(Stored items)
__________

(** * ratelimit-nodejs: the Express rate limiter and its dispatch wrapper

    A shallow embedding of [createExpressLimiter] (the closure
    [rateLimiter] it returns) and of [rateLimit] from [ratelimit.js].

    Modelling conventions.
    - JavaScript numbers that the limiter handles are millisecond
      timestamps ([Date.now()]), millisecond durations and a request
      count; they are integer valued and modelled as [Z].  The one
      fractional quantity, [remainingMs / 1000], is a rational [Q] and
      [Math.ceil] is [Qceiling].
    - [max] is not validated by the code.  [rateLimiter] takes it as an
      integer; [rateLimiter_num] is the same middleware with a rational
      [max], and the two agree on integers ([rateLimiter_num_integer]).
    - The two [Map]s captured by the closure are [gmap]s threaded
      through every call as an explicit state ([Stores]).
    - [Date.now()] is an explicit argument [now] of the middleware.
    - The effect of the middleware on the response is its [Outcome]:
      either [next()] was called or a JSON body was sent with a status. *)

From Stdlib Require Import ZArith QArith Qround Lia.
From stdpp Require Import gmap strings list fin_maps sorting.

Local Open Scope Z_scope.

(** ** JavaScript values read by the dispatch wrapper *)

Inductive JsValue : Type :=
  | JsUndefined
  | JsNull
  | JsBoolean (b : bool)
  | JsNumber (n : Z)
  | JsString (s : string).

#[global] Instance JsValue_eq_dec : EqDecision JsValue.
Proof. solve_decision. Defined.

(** [a === b] on the values above (numbers are integers here, so no NaN). *)
Definition strict_equals (a b : JsValue) : bool := bool_decide (a = b).

(** ** [Math.ceil] and the JavaScript division it is applied to *)

Definition js_div (a b : Z) : Q := (inject_Z a / inject_Z b)%Q.

Definition Math_ceil (q : Q) : Z := Qceiling q.

(** ** The stores and the response *)

(** [requestStore : Map<key, number[]>] and [cooldownStore : Map<key, number>]. *)
Record Stores : Type := mkStores {
  requestStore : gmap string (list Z);
  cooldownStore : gmap string Z
}.

Definition empty_stores : Stores := mkStores ∅ ∅.

(** The object passed to [res.status(statusCode).json(...)]. *)
Record DenyBody : Type := mkDenyBody {
  status : Z;
  body_message : string;
  remainingTime : Z
}.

__________

* EXERCISE
Search the records for the word "requestStore" and copy every line where it occurs.

* TASK OUTPUT
(** [requestStore : Map<key, number[]>] and [cooldownStore : Map<key, number>]. *)
  requestStore : gmap string (list Z);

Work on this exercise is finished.